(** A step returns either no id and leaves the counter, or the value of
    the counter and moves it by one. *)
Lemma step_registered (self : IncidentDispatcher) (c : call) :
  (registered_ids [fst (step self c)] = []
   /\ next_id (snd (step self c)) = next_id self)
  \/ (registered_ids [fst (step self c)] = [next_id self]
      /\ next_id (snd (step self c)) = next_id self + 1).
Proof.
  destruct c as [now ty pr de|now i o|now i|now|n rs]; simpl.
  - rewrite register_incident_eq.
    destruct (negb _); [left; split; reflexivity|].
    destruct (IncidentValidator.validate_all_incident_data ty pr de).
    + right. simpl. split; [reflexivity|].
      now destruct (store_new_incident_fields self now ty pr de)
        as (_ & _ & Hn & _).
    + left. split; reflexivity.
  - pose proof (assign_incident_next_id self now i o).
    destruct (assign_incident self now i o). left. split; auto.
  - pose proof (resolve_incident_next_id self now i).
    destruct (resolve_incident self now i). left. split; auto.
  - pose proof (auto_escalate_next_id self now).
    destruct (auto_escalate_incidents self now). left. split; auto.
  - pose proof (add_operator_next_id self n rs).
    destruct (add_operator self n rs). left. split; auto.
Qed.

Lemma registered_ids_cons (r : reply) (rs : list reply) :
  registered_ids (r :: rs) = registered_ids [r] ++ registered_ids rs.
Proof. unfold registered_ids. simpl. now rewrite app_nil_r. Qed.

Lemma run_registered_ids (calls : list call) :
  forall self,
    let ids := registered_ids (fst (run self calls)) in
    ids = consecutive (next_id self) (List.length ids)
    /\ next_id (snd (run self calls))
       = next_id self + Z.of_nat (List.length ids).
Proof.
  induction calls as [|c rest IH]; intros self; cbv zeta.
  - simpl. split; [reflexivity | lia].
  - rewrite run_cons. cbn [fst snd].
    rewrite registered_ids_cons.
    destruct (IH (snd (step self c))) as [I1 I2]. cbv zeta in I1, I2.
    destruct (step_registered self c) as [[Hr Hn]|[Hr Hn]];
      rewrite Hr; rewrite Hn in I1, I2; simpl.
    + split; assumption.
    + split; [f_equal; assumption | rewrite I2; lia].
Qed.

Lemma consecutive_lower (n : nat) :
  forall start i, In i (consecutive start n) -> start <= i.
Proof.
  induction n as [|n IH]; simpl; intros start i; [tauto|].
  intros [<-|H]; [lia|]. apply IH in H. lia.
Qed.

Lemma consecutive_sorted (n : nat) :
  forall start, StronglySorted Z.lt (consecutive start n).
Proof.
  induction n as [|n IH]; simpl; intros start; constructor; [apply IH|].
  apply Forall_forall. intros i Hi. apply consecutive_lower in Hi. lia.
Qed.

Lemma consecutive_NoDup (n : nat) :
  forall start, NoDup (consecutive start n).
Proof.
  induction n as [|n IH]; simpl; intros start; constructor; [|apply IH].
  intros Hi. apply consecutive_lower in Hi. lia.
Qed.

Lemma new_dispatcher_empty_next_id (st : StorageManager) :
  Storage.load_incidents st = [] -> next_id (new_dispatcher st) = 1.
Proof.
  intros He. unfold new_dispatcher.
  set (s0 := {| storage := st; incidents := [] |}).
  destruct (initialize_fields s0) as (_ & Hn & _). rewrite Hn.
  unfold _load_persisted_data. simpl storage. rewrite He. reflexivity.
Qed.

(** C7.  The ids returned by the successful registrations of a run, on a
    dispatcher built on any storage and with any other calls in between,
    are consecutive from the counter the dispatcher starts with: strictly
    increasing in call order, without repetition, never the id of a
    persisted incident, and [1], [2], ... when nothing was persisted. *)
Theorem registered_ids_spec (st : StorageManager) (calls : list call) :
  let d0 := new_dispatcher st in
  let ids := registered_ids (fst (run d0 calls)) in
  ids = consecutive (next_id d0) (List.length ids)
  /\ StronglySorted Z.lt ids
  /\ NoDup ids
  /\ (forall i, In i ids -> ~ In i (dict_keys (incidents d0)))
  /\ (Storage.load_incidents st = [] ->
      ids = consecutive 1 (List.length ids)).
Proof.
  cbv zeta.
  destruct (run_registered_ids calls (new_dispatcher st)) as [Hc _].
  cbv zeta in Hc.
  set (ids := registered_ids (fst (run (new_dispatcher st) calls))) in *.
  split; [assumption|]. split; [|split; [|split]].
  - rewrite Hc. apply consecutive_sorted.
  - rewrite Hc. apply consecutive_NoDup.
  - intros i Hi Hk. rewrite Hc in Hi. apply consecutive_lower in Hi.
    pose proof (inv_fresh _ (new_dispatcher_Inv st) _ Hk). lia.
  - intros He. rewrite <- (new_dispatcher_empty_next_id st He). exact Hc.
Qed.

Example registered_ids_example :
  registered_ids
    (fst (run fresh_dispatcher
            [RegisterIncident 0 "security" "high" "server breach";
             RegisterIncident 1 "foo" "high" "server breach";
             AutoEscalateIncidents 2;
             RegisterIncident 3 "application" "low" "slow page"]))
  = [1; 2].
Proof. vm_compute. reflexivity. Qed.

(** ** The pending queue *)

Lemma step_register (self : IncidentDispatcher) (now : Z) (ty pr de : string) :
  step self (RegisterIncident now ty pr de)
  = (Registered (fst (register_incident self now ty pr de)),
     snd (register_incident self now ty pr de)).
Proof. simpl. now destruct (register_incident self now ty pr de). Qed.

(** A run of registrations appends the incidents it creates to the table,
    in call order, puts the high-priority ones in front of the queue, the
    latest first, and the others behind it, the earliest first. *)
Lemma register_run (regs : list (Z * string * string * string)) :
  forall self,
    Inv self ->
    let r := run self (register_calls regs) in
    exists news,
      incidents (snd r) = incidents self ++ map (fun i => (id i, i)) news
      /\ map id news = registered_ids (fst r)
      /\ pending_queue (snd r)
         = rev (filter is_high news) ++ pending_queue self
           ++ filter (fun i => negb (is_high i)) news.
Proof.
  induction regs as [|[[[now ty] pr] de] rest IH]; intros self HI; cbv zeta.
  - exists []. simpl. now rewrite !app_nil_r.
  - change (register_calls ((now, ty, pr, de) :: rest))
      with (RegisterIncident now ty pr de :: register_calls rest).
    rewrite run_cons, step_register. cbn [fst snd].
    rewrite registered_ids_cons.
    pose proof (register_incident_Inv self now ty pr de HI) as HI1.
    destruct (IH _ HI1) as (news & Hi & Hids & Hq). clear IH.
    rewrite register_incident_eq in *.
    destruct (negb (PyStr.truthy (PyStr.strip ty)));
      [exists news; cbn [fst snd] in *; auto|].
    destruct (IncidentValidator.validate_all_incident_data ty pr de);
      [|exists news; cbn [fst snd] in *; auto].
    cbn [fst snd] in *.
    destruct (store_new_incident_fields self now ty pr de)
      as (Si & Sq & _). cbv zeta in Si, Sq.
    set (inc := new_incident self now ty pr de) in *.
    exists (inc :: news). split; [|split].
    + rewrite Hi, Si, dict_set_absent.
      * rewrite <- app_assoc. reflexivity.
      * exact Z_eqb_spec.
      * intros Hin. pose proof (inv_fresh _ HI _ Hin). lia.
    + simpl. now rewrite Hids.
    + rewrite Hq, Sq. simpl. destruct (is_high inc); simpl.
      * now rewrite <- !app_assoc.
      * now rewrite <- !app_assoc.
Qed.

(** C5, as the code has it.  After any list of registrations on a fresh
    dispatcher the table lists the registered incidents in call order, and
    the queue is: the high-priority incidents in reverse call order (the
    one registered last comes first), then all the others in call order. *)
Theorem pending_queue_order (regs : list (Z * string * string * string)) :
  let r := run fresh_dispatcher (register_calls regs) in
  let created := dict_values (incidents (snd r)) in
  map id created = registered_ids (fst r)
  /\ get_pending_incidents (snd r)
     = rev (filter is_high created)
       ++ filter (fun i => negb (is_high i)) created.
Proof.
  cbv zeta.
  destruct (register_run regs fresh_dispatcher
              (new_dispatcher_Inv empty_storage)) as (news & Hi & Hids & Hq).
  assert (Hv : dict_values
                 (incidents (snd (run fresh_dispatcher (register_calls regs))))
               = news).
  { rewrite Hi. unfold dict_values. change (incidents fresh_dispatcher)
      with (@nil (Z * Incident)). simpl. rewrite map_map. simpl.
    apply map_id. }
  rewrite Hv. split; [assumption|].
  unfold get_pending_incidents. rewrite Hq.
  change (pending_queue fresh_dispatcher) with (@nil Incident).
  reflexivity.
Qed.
+ + + + + + +
* What the task asks: For the lines above, output exactly those from the line containing "let ids := registered_ids (fst (run d0" through the line containing "- rewrite Hc. apply consecutive_sorted.", and skip the others.

* Exercise solution:
  let ids := registered_ids (fst (run d0 calls)) in
  ids = consecutive (next_id d0) (List.length ids)
  /\ StronglySorted Z.lt ids
  /\ NoDup ids
  /\ (forall i, In i ids -> ~ In i (dict_keys (incidents d0)))
  /\ (Storage.load_incidents st = [] ->
      ids = consecutive 1 (List.length ids)).
Proof.
  cbv zeta.
  destruct (run_registered_ids calls (new_dispatcher st)) as [Hc _].
  cbv zeta in Hc.
  set (ids := registered_ids (fst (run (new_dispatcher st) calls))) in *.
  split; [assumption|]. split; [|split; [|split]].
  - rewrite Hc. apply consecutive_sorted.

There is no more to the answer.